Part of the predictive
power of a theory lies in the concept of cause. A friend of mine, an amateur
meteorologist, discovered an important natural law about wind. He noticed,
after many observations, that every time he saw the trees moving their leaves,
it was windy. It was clear to him that the wind was caused by the trees waving
their leaves and pushing the air along. Wrong of course, but it is not clear
why. Only when we gather more data, or perhaps use data we already know, can we
prove that. The direction of causation is often not quite so clear. Suppose we
discover that consumption of a certain vitamin is correlated with symptoms of
clinical depression. Does this mean that the vitamin causes depression, or does
it mean that depressed people tend to consume more vitamins? The direction of
causation is not, however, something that complicates our idea of theory
making. It is just another detail of reducing a complex mass of data to find a
sequence that seems likely to repeat.
It is not just in the
pinnacles of science, but in ordinary life too, we are forming theories. By
spotting the patterns in the incoming data we achieve that predictive power. We
have absorbed information about how people move in general and we observe how a
particular person moves on the pavement towards us. We are usually able to
predict that person’s movements enough to avoid a collision. A very large part
of our mental daily life is the forming and use of these small theories. Whatever the level of importance, predicting
the results of alternative decisions we might make, then evaluating these
decisions against a value scale and choosing the decision that gives the best
result, we have the essence of how our mental apparatus works.
To use any
information, we have to know the code. A code has much in common with a theory.

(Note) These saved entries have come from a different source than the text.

(** ** Selecting *)

Definition toSelectKind : list (gostring * gostring) :=
  map (fun p => (str p.1, str p.2))
  [("file", "file"); ("module", "module"); ("namespace", "namespace"); ("package", "package"); ("packagename", "package");
   ("subprogspec", "package"); ("class", "class"); ("classes", "class"); ("type", "class"); ("service", "class");
   ("typedef", "class"); ("union", "class"); ("section", "class"); ("subtype", "class"); ("component", "class");
   ("method", "method"); ("methodspec", "method"); ("property", "property"); ("field", "field"); ("member", "field");
   ("anonmember", "field"); ("recordfield", "field"); ("constructor", "constructor"); ("interface", "interface");
   ("function", "function"); ("func", "function"); ("subroutine", "function"); ("macro", "function");
   ("subprogram", "function"); ("procedure", "function"); ("command", "function"); ("singletonmethod", "function");
   ("variable", "variable"); ("var", "variable"); ("functionvar", "variable"); ("define", "variable"); ("alias", "variable");
   ("val", "variable"); ("constant", "constant"); ("const", "constant"); ("string", "string"); ("message", "string");
   ("heredoc", "string"); ("number", "number"); ("boolean", "boolean"); ("bool", "boolean"); ("array", "array");
   ("object", "object"); ("literal", "object"); ("map", "object"); ("key", "key"); ("label", "key"); ("target", "key");
   ("selector", "key"); ("id", "key"); ("tag", "key"); ("null", "null"); ("enum member", "enum-member");
   ("enumconstant", "enum-member"); ("struct", "struct"); ("event", "event"); ("operator", "operator");
   ("type parameter", "type-parameter"); ("annotation", "type-parameter")]%string.

Section Select.
Context {U : UnicodeTables}.

Definition SelectSymbolKind (symbols : list Symbol) (field : gostring) : list Symbol :=
  List.filter (fun s => gs_eqb field (match assoc (ToLower (Kind s)) toSelectKind with Some k => k | None => [] end)) symbols.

The ability to decode the evidence from the “directly” observed real world
requires a theory of what the observations tell us. In principle the
interpretation of streams of impulses in thousands of nerve fibres could be
studied to produce a theory of the three-dimensional world that we all believe
in. This theory or code has probably been largely installed in us by evolution
acting on our ancestors’ genes, although some parts of it may be learned
through a capacity for learning that is, in turn, coded in our genes. Obviously
a capacity for learning requires a complex mechanism before it can begin. We
are mostly unconscious of that mechanism.
Languages are learned
by our brains correlating the spoken words with the decoded images coming from
direct observation. We do not have any particular language genetically
programmed within us, but we certainly have apparatus in our brains
specifically adapted to learn and use language. Experiments with even our close
relatives, the chimpanzees, show that, although they can acquire some
rudimentary language ability, they lack the brain hardware to progress very
far. A second language is usually learned by correlating it with the first
language. When we become more fluent, we no longer code our thought into
English and then recode in the second language; instead we go directly from
thought to word. When we eavesdrop on a conversation in a language that has no
common features with one that we have learned, it sounds like random noise – we
can extract no meaning from it.
To clarify these
ideas, let us try a thought experiment. Let us suppose that we are members of a
team of data-processing experts in the future and we are charged with doing the
job of a human brain. And suppose that we are equipped with computers whose
power is far greater than today’s, but we are not allowed to assume any
information other than the idea of theory making just discussed. All other
information must come from the incoming nerve impulses. These impulses are called
“action potentials” and involve an electro-chemical process that travels along
the “axons”, or main nerve fibres, of the nerve cells. Normally the axons
terminate on the “dendrites” or secondary fibres of other cells or on the cell
bodies themselves. In the real brain, these receiving cells then process the
incoming signal in some way and decide whether to fire an impulse themselves,
sending information to further cells.
For our experiment, we
are going to remove the brain and take its place. We have incoming fibres
giving us signals, but we have no knowledge of any code, or even which sense
organ they come from. Remember, we cannot “see” what is going on outside; we
don’t even know that there is an outside. We have only the nerve impulses. If
this is all we have, what can we do? We can find out whether there are any
correlations within the incoming data itself. The data stream from one fibre
may provide some clue as to what pattern to expect in another fibre at the same
time, and perhaps a clue what to expect at a later time. The brain has outputs
which we can call decisions. By sending certain sequences of impulses down
these outgoing fibres, we find that the incoming data stream alters in a predictable
way, at least in part.
Assuming that we are
data processing experts of extraordinary skill, we may well have formed
theories that allow us to predict sequences of incoming data and to learn how
to alter them with our decision outputs. But we are still a long way from being
a human brain. If the blood-sugar level of our body drops, for example, that
will only cause a change in the pattern of incoming impulses. It is possible
that we may have been clever enough to discover that a complex pattern of output
signals can cause a search for certain circumstances that will result in input
signals that can be compared with a database and found to be in a certain
category. Perhaps this category has been given the quite arbitrary name “food”.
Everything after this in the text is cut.